1. Human Identification in Major Human Catastrophes

In catastrophes, the main objective is to save the involved living beings. The second objective is to identify the deceased people (Mendonça 2009; Pinheiro 2009). The need to identify corpses is related to legal, criminal, civil and moral issues. In the moral and ethical scope, citizens have the right to receive the mortal remains of their relatives, whether they are victims of any type of catastrophe, disaster or emergency (Mendonça 2009; Goodwin and Simmons 2023). In the civil sphere, for example, the absence of a death certificate due to the lack of a corpse makes all civil procedures difficult, which are essential for families to deal with indemnities or pensions, among others. Concerning the legal and forensic scope, the absence of an explicit identification leads to questions related to the disappearance of the individual, for example by kidnapping for subsequent human trafficking. For this reason, it is imperative to locate and identify all individuals allegedly involved in the disaster or catastrophe.
Human identification is, at its core, a comparative exercise. Based on this methodology, by collecting individualizing and discriminating identification data, it is possible to achieve what is known in forensic sciences as “positive identification” (Mendonça 2009; Pinheiro 2009, 2013), the attribution of a unique and unequivocal identity, usually “name and surname”, associated with legal registration in a given country. For this, it is necessary to collect data from the cadaver (postmortem data), allowing forensic scientists to build a biological profile, which can be of different types: dactyloscopy (Correia and Pinheiro 2013), dental (Caldas 2013; Labajo and Perea 2022), anthropological (Hartman et al. 2011; Lloret 2018) and genetic (Mendonça 2009; Pinheiro 2009, 2013; Gomes et al. 2021, 2022; Palomo-Díez et al. 2022; Goodwin and Simmons 2023).
Traditionally, anthropology was used as a basis to identify deceased people, due to the simplicity of data collection and the use of a reduced number of materials and equipment. It was based mainly on the observation of postmortem information and the external examination of the remains found, focusing essentially on the analysis of visible phenotypic data (hair color, height, skin color, among others) and identifying physical traits (general characteristics of sex, approximate age, tattoos, scars).

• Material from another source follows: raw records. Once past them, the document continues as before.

(* ===== verification/JoinsSpec.v ===== *)
(** * What the joins promise

    An observation is attributed only to the one ledger row with its candidate,
    which itself carries authentication evidence; a reported gap of a window is
    permanent and blanks every row. *)

From S2P Require Import Prelude PyVal Joins.

Lemma count_one_unique {A} `{EqDecision A} (x : A) (l : list A) i j :
  count x l = 1 -> l !! i = Some x -> l !! j = Some x -> i = j.
Proof.
  unfold count. revert i j. induction l as [|y l IH]; intros i j Hc Hi Hj; [done|].
  assert (forall k, l !! k = Some x -> 1 <= len (filter (fun y => y = x) l)) as Hin.
  { intros k Hk. assert (x ∈ filter (fun y => y = x) l) as Hx
      by (apply list_elem_of_filter; split; [done|by eapply list_elem_of_lookup_2]).
    destruct (filter _ l); [by apply not_elem_of_nil in Hx|]. rewrite len_cons. pose proof (len_nonneg l0). lia. }
  destruct (decide (y = x)) as [->|Hy].
  - rewrite filter_cons_True, len_cons in Hc by done.
    destruct i as [|i], j as [|j]; [done|..]; [specialize (Hin j Hj)|specialize (Hin i Hi)|specialize (Hin i Hi)]; lia.
  - rewrite filter_cons_False in Hc by done.
    destruct i as [|i], j as [|j]; [done|by simplify_eq/=|by simplify_eq/=|]. f_equal. by apply IH.
Qed.

Lemma len_le_one {A} (x : A) l : (1 <? len (x :: l)) = false -> l = [].
Proof. rewrite len_cons. destruct l; [done|]. rewrite len_cons. pose proof (len_nonneg l). lia. Qed.

Ltac row_get := unfold update, getv; cbn [fold_left fst snd]; rewrite ?get_set;
  cbn [String.eqb Ascii.eqb Bool.eqb default].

Although these techniques were fast, they do not allow for the identification of an individual, instead providing only a guide for the investigation, for example, “the deceased person is a man 40–50 years old”. It allows the exclusion or inclusion of the victim from certain phenotypic groups, but it did not permit the identification of the victim.
Currently, the identification of individuals is carried out using three methods, in the following order: first, fingerprints; second, dental records; and third, genetic analysis (Hartman et al. 2011; Butler 2023; Goodwin and Simmons 2023). Although fingerprints and forensic odontology are indeed considered reliable (Prajapati et al. 2018), fingerprints and/or dental samples are not always available. 

2. Genetic Identification

Genetic identification plays a crucial role when the remains to be analyzed are very old or present a very advanced state of degradation, as in the case of air accidents or explosions (de Boer et al. 2018), not depending on a specific biological sample. One of the main advantages of genetic assessment is that information is found in all the nucleated cells of the body and can therefore be found in very small portions of soft tissue or bone fragments. This lets scientists determine substantially important data such as the victim’s autosomal profile, biological sex, biogeographical origin, or external phenotype, or perform kinship analysis.
However, the individual’s genetic identification can only be performed if there are samples to be compared with. It is possible to carry out a direct identification when there is a previously confirmed genetic profile belonging to the individual in question, for example, in police databases or biological samples resulting from medical diagnoses, such as biopsies. On the other hand, when it is not possible to access the individual’s biological antemortem samples, an attempt is made to carry out an identification either through assigned samples, such as clothing or other types of personal belongings of the person with whom the remains are believed to be associated or through biological relatives (Goodwin and Simmons 2023). Usually, human identification in catastrophes is performed by resorting to biological kinship analysis. One of the fundamental steps for a correct genetic analysis is the collection of information from the family of the deceased, since it is crucial for the election of the best genetic marker for each case in question to know the relationship of the person with the deceased.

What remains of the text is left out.